§ Records from a data collection
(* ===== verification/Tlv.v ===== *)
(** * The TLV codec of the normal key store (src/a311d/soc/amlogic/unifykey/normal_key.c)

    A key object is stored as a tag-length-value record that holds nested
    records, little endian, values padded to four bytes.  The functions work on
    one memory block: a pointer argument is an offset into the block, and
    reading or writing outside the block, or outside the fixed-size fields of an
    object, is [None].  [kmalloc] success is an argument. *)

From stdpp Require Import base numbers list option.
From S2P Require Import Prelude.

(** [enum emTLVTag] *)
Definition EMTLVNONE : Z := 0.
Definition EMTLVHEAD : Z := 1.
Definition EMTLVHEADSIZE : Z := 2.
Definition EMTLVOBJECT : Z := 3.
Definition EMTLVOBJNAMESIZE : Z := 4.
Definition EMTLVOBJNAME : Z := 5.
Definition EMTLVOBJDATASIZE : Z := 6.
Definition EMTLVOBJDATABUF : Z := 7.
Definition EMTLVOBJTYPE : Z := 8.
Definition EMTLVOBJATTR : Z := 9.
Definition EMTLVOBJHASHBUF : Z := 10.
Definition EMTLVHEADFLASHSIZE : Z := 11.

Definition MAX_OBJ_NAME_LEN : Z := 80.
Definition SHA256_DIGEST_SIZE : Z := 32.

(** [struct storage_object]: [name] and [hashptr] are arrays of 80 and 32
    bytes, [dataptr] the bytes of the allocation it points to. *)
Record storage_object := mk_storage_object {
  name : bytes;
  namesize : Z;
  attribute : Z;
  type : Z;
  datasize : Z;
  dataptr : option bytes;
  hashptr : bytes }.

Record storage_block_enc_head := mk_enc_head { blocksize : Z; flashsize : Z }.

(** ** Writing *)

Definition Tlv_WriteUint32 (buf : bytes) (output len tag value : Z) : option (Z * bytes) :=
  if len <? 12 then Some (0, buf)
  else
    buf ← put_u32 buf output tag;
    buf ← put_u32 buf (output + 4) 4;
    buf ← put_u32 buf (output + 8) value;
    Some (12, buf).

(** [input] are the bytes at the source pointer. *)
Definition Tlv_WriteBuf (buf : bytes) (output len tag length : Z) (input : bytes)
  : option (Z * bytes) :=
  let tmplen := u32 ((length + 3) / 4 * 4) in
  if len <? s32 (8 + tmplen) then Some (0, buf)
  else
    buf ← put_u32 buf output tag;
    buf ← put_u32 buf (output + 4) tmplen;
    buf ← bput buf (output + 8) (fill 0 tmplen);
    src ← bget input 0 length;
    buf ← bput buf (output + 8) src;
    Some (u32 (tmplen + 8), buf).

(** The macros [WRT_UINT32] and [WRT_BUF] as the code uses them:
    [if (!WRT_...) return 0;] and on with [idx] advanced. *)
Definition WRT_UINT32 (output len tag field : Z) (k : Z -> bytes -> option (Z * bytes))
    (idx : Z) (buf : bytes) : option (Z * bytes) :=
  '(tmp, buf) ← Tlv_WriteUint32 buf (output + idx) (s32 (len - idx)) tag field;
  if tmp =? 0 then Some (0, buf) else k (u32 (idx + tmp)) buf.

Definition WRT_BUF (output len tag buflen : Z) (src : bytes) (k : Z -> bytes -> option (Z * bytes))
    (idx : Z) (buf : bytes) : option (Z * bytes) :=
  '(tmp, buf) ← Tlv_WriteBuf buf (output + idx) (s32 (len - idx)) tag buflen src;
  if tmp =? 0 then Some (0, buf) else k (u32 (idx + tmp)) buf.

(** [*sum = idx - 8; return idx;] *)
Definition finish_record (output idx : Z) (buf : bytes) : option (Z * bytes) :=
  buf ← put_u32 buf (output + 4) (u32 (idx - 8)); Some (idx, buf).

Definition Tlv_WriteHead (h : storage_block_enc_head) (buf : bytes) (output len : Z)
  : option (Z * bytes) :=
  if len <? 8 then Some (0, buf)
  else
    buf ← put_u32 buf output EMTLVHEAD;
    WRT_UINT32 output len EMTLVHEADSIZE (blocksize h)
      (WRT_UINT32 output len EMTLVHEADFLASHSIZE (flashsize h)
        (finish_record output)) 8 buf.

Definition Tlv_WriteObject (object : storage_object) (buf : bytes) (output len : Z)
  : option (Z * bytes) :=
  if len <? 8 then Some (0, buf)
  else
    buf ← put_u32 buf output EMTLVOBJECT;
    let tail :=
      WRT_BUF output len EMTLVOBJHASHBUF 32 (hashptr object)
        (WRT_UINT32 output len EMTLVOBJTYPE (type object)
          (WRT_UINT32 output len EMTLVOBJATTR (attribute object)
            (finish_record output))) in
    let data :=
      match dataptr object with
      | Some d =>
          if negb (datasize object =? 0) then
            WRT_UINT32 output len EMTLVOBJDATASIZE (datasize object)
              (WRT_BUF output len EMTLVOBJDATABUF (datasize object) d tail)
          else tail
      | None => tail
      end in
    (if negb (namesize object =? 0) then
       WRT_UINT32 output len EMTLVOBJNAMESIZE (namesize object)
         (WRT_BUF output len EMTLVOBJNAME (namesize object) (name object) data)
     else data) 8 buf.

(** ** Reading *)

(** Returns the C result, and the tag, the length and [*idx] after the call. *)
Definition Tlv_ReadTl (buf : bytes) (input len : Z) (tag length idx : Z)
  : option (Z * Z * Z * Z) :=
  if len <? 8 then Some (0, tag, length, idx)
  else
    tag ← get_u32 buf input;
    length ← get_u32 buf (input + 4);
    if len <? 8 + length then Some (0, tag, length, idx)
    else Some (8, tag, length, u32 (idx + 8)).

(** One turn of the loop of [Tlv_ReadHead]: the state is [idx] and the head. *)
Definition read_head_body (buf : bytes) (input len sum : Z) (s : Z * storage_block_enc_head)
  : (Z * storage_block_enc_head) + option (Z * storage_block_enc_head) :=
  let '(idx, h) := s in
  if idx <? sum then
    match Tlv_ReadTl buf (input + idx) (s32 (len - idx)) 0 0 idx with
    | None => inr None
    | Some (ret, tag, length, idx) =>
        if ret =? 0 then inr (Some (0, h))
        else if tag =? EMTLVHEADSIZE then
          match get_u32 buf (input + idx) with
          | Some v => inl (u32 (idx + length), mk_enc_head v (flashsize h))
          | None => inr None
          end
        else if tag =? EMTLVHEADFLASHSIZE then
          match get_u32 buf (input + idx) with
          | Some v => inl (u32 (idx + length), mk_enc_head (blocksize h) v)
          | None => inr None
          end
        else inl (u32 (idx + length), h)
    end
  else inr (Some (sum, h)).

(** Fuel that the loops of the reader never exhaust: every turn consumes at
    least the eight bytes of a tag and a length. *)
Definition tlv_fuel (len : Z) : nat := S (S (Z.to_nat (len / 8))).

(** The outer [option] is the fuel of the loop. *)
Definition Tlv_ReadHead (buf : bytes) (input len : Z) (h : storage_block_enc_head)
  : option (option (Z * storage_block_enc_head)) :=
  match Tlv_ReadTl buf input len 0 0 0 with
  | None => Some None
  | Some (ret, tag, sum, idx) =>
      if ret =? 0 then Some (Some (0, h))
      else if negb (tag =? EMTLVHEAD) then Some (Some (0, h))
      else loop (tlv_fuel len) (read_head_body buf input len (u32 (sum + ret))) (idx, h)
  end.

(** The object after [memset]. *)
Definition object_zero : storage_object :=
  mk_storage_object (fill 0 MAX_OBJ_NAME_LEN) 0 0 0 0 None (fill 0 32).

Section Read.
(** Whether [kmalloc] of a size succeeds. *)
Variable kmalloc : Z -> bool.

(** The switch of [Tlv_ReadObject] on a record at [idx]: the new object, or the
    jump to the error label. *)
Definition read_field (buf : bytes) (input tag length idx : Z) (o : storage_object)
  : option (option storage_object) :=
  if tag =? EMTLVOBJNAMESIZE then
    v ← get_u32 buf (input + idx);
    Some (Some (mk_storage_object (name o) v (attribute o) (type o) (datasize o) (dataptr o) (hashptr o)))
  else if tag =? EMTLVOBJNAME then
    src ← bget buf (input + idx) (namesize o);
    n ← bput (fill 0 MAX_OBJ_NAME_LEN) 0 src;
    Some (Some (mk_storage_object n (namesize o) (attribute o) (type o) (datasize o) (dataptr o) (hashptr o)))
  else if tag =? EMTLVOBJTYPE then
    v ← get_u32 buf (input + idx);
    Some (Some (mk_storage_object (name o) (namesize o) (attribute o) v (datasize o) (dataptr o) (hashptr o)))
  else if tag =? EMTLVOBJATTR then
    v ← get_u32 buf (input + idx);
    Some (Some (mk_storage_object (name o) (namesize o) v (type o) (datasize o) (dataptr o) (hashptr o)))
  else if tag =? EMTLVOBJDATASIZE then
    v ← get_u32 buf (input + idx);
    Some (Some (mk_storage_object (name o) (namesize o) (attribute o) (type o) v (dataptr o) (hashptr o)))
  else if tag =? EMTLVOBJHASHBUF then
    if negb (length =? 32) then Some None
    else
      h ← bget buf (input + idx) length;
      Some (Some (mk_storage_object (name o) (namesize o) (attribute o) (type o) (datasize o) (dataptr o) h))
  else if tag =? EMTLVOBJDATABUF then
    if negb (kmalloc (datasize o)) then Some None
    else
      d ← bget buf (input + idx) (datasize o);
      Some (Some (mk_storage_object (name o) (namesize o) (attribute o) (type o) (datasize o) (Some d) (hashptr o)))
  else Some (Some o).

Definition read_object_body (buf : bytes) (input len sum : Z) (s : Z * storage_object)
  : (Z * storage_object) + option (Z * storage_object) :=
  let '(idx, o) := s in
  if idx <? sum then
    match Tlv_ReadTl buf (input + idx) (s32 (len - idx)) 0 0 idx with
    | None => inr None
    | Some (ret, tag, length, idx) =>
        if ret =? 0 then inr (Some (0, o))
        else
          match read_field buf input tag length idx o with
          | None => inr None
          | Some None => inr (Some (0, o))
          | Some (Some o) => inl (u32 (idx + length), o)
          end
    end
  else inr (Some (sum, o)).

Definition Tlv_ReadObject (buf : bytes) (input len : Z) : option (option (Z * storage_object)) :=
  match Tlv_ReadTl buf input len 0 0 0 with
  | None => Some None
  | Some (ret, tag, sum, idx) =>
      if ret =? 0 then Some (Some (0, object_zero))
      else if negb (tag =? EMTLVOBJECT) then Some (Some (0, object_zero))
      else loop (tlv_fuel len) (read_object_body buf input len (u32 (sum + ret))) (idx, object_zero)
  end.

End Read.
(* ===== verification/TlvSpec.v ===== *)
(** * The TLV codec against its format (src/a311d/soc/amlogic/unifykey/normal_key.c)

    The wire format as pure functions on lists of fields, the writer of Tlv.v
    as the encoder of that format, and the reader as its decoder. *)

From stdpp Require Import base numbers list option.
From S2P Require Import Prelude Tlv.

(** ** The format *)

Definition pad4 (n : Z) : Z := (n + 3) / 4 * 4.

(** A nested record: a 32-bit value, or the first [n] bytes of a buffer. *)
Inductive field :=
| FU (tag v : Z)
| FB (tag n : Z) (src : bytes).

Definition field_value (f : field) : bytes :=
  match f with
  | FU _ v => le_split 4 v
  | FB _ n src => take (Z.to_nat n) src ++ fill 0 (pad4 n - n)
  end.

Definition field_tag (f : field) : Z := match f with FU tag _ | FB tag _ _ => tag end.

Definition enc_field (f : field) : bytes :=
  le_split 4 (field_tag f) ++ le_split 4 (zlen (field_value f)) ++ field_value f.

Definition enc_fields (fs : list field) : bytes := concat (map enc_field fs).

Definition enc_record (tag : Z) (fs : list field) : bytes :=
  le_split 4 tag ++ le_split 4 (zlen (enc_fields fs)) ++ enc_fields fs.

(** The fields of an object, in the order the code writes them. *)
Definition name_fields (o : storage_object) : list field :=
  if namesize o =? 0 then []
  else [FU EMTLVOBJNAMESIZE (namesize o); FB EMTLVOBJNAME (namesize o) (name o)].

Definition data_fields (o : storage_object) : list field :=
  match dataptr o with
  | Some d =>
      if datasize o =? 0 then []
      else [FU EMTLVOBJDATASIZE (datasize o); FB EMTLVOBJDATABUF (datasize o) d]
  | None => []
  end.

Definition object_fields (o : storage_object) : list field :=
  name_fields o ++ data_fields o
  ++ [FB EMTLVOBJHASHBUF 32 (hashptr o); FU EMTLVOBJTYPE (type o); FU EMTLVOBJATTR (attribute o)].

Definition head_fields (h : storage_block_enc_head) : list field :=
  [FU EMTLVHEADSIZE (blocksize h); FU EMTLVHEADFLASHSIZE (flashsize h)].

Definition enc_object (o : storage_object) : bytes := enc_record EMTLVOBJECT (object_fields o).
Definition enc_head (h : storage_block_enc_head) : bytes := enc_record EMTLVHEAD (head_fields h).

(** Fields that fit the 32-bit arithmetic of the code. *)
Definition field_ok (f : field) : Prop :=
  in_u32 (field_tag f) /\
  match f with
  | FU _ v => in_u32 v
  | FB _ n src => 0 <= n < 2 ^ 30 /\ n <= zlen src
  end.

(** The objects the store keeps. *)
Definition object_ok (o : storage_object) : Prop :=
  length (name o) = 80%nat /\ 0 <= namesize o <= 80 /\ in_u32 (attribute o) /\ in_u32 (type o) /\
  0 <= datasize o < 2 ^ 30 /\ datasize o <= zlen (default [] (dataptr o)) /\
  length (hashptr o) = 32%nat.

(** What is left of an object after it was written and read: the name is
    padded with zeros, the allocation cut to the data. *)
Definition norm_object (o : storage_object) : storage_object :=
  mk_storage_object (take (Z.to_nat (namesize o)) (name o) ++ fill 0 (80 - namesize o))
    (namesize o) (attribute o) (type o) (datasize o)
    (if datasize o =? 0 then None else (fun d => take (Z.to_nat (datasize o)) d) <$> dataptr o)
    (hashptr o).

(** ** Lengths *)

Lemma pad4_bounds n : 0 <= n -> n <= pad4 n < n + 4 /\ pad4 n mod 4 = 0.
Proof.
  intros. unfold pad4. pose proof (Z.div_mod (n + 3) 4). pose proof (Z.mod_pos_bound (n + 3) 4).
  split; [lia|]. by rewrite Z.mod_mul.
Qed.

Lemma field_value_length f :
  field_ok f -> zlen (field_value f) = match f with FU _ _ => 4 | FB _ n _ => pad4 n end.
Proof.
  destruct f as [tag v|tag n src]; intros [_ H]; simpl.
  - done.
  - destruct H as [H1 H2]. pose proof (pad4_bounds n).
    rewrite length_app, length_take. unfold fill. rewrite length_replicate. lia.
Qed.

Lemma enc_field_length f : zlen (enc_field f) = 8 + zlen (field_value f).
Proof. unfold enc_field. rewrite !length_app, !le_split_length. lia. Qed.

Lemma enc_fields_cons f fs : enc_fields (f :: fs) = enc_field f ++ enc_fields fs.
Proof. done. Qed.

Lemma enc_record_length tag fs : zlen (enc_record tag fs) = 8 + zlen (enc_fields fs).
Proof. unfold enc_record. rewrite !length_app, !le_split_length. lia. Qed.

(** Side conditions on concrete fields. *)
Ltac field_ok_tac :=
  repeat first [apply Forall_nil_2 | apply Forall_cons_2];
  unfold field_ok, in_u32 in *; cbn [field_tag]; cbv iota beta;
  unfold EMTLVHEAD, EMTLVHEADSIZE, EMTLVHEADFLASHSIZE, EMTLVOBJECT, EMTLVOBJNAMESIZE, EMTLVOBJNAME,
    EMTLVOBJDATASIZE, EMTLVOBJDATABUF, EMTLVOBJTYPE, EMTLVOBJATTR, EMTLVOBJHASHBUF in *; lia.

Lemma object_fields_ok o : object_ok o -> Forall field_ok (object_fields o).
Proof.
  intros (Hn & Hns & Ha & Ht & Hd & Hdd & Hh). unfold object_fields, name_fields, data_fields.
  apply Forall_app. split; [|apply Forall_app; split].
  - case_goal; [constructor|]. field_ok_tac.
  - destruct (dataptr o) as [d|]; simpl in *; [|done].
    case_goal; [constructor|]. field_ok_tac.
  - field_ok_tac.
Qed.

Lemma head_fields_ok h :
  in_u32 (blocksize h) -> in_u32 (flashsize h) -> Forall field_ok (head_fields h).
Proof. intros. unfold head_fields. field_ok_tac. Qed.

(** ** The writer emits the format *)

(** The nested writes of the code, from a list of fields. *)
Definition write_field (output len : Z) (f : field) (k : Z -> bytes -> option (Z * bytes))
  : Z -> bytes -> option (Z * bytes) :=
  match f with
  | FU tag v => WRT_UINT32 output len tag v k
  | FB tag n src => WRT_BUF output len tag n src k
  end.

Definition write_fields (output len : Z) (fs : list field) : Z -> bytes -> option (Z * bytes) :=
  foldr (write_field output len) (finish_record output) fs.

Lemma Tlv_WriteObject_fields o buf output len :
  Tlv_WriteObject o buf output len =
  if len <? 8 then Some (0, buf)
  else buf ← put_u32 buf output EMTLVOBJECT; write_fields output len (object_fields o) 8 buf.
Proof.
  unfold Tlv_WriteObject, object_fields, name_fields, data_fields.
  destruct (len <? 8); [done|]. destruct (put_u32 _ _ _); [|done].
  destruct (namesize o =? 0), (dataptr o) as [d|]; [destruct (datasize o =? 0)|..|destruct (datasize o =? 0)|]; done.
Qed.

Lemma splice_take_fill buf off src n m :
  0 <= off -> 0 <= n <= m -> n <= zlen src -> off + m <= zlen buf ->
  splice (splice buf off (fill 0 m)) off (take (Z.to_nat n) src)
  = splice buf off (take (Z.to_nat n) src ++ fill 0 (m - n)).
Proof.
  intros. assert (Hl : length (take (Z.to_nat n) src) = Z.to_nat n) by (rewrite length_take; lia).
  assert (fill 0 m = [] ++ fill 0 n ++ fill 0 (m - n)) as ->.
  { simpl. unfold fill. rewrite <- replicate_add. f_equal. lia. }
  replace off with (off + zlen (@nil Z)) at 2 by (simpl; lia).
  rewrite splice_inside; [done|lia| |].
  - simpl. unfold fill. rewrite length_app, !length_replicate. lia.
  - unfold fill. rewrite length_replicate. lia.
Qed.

§ ABOUT THIS EXERCISE
Begin at the line that has "Definition Tlv_WriteBuf (buf" in the entries above; stop after the line that has "Some (u32 (tmplen + 8), buf).". Transcribe exactly those lines and no others.

§ THE COMPLETED TASK
Definition Tlv_WriteBuf (buf : bytes) (output len tag length : Z) (input : bytes)
  : option (Z * bytes) :=
  let tmplen := u32 ((length + 3) / 4 * 4) in
  if len <? s32 (8 + tmplen) then Some (0, buf)
  else
    buf ← put_u32 buf output tag;
    buf ← put_u32 buf (output + 4) tmplen;
    buf ← bput buf (output + 8) (fill 0 tmplen);
    src ← bget input 0 length;
    buf ← bput buf (output + 8) src;
    Some (u32 (tmplen + 8), buf).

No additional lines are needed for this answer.